Trading in shares in Antares immediately following the announcements was elevated and the share price jumped, initially by some 250%.
The Australian Securities and Investment Commission (ASIC) alleges that Antares failed to disclose important information to the market at the time of the announcements in breach of its obligations of continuous disclosure. It alleges that Antares should have disclosed the name of the prospective purchaser. In the alternative, it alleges that Antares should have disclosed the following cumulative information:
(a)the name of the prospective purchaser;
(b)that Antares' Chairman and Chief Executive Officer, Mr James Cruickshank, had been told that the purchaser did not have financial approval in place for both relevant acquisitions; and
(c)that Antares had not independently verified or otherwise determined the capacity of the purchaser to complete the acquisitions.
Some days after the initial announcements to the market about the sale agreements, trading in shares in Antares was halted at the request of Antares and ultimately suspended by the ASX.
ASIC has brought these proceedings seeking declarations and orders under the Corporations Act 2001 (Cth) as to Antares' alleged breaches of its continuous disclosure obligations. ASIC also seeks relief against Mr Cruickshank on the basis that he was involved in the contraventions by Antares and breached his duties as a director of the company.
The question of whether there have been any contraventions or any breach of duty is to be determined in these proceedings. The question of any relief is to be determined separately in a later hearing as required.
Antares is now known as Big Star Energy Limited. I will refer to it as Antares in these reasons as that was its name at the relevant time and in the evidence. At the time the proceedings commenced, Antares was in administration, but that is no longer the case. Antares has submitted to any order that the Court may make in these proceedings save as to costs, and subject to any further order was excused from taking part in the proceedings.
Antares and its officers
Antares was relevantly an oil and gas exploration and production company. Its shares were listed on the ASX.
Antares' principal assets at the relevant time were the oil, gas and other minerals contained in various contiguous properties in the Permian Basin of Texas known as Northern Star and Big Star. Those assets were held in the name of Antares US and are referred to respectively as the Northern Star Assets and the Big Star Assets.

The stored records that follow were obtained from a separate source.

Lemma lookups_app (t u : list event) : lookups (t ++ u) = lookups t + lookups u.
Proof. unfold lookups. now rewrite filter_app, length_app. Qed.

Lemma transient_datetime_client (g : api) (k : nat) :
  datetime_client g -> transient (g k) = true -> exists b, g k = GithubError 403 b.
Proof.
  intros P T. destruct (g k) as [d | reset now | status b |] eqn:E; try discriminate.
  - destruct reset as [q | |]; [| discriminate | discriminate].
    now destruct (P k (Seconds q) now E).
  - cbn in T. apply Z.eqb_eq in T. subst status. eauto.
Qed.

(** The sleeps of the turns [a], ..., [a + n - 1] when each of them ends
    with status 403. *)
Lemma slept_forbidden_turns (g : api) (repo : string) (n a : nat) :
  (forall j, a <= j < a + n -> exists b, g j = GithubError 403 b) ->
  slept (flat_map (fun j => Lookup repo :: reaction j (g j)) (seq a n)) =
  map (fun j => inject_Z (base_delay * 2 ^ Z.of_nat j)) (seq a n)
  /\ lookups (flat_map (fun j => Lookup repo :: reaction j (g j)) (seq a n)) = n.
Proof.
  revert a. induction n as [| n IH]; intros a H; [split; reflexivity |].
  cbn [seq flat_map map]. destruct (H a) as [b E]; [lia |].
  destruct (IH (S a)) as [I1 I2]; [intros j Hj; apply H; lia |].
  rewrite E. cbn [reaction Z.eqb Pos.eqb app]. split.
  - cbn [slept]. now rewrite I1.
  - unfold lookups in *. cbn [filter is_lookup List.length]. now rewrite I2.
Qed.

(** C4 (the failure). The handler of the rate limit does not get as far
    as its wait. When the first lookup that does not end with status 403
    ends with a rate limit, and the reset time the client then gives is
    no number of seconds (PyGithub gives a datetime), line 51 raises in
    the handler: [get_last_commit] ends with that exception right after
    the query for the reset time, without a sleep and without another
    lookup, and the worker that called it ends with it too, without a
    row. *)
Theorem rate_limit_ends_fetch (g : api) (repo : string) (k : nat)
        (reset : reading) (now : Q) (e : fault) :
  truthy repo = true ->
  k < max_retries ->
  (forall j, j < k -> exists b, g j = GithubError 403 b) ->
  g k = RateLimitExceeded reset now ->
  unreadable reset = Some e ->
  get_last_commit g repo wstart =
  (Failed e,
   {| calls := S k;
      trace := (flat_map
                  (fun j => [Lookup repo; Sleep (inject_Z (base_delay * 2 ^ Z.of_nat j))])
                  (seq 0 k)
                ++ [Lookup repo; RateLimitQuery])%list |})
  /\ (forall m sec,
         extract_repo (Re.group m 2) = repo ->
         fst (run g m sec wstart) = Failed e
         /\ lookups (trace (snd (run g m sec wstart))) = S k
         /\ slept (trace (snd (run g m sec wstart))) =
            ((1 # 10)%Q :: map (fun j => inject_Z (base_delay * 2 ^ Z.of_nat j)) (seq 0 k))).
Proof.
  intros named B early limited E.
  assert (T : transient (g k) = false).
  { rewrite limited. destruct reset; [discriminate | reflexivity | reflexivity]. }
  assert (F : first_final g 0 max_retries = Some k).
  { apply first_final_at; [lia | | exact T].
    intros j Hj. destruct (early j) as [b ->]; [lia | reflexivity]. }
  assert (P : flat_map (fun j => Lookup repo :: reaction j (g j)) (seq 0 k) =
              flat_map (fun j => [Lookup repo;
                                  Sleep (inject_Z (base_delay * 2 ^ Z.of_nat j))])
                       (seq 0 k)).
  { apply flat_map_agree. intros j Hj. apply in_seq in Hj.
    destruct (early j) as [b ->]; [lia | reflexivity]. }
  assert (R : reaction k (g k) = [RateLimitQuery]).
  { rewrite limited. destruct reset; [discriminate | reflexivity | reflexivity]. }
  assert (A : answer (g k) = Failed e).
  { rewrite limited. cbn [answer]. now rewrite E. }
  assert (G : get_last_commit g repo wstart =
              (Failed e,
               {| calls := S k;
                  trace := (flat_map
                              (fun j => [Lookup repo;
                                         Sleep (inject_Z (base_delay * 2 ^ Z.of_nat j))])
                              (seq 0 k)
                            ++ [Lookup repo; RateLimitQuery])%list |})).
  { rewrite (get_last_commit_spec g repo named), F, A.
    rewrite seq_S, flat_map_app. cbn [Nat.add flat_map]. rewrite R, P, app_nil_r.
    reflexivity. }
  split; [exact G |].
  intros m sec Hm. unfold run, wbind, sleep, emit. cbn [calls trace wstart app].
  rewrite Hm, named. cbn [negb]. rewrite andb_false_r.
  rewrite get_last_commit_frame, G. cbn [fst snd calls trace].
  split; [reflexivity |].
  destruct (slept_forbidden_turns g repo k 0) as [S1 S2];
    [intros j Hj; apply early; lia |].
  rewrite P in S1, S2.
  change (?x :: ?l ++ ?r)%list with ([x] ++ l ++ r)%list.
  rewrite !lookups_app, !slept_app, S1, S2. cbn [slept app]. rewrite app_nil_r.
  split; [unfold lookups; cbn; lia | reflexivity].
Qed.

Previously Antares held another resources asset known as 'Southern Star'. In announcements to the market Antares had frequently referred to Southern Star, Northern Star and Big Star as its 'three core projects'. Southern Star was sold to Breitburn Energy Partners LP (Breitburn) in October 2014 by a simultaneous entry into a purchase and sale agreement and settlement. As part of that sale Antares received a parcel of shares in Breitburn.
At the relevant time the directors of Antares were Mr Cruickshank (originally from Australia but at the relevant time based in the USA), Mr Gregory Shoemaker, Ms Vicky McAppion and Mr Mark Clohessy. According to its published financial reports, Mr Shoemaker was an executive director and Antares' chief scientist. Ms McAppion was an executive director and the finance and administration manager. Mr Clohessy was a non‑executive director, based in Australia. Mr Clohessy was the only lay person who gave evidence on behalf of Mr Cruickshank.
The company secretary of Antares at all material times was Mr Graeme Smith, who was based in Perth.
The corporate group
Antares US is a company incorporated in the United States. Mr Cruickshank was at the relevant time the President of Antares US. Antares US is a wholly owned subsidiary of Santa Energy Pty Ltd.
Santa Energy Pty Ltd is a wholly owned subsidiary of Antares. It is an Australian proprietary limited company with its registered office in Western Australia. At all relevant times, its directors were Mr Cruickshank and Ms McAppion and its company secretary was Mr Smith.
Wade Energy Corporation
Wade Energy Corporation (Wade Energy) was a limited liability company incorporated in Texas which sought to acquire the Northern Star Assets and the Big Star Assets. That is, Wade Energy was the prospective purchaser whose identity was not disclosed to the market. Mr Barry Hanson was the Chief Executive Officer of Wade Energy.
Witnesses
ASIC relied on the evidence of four witnesses.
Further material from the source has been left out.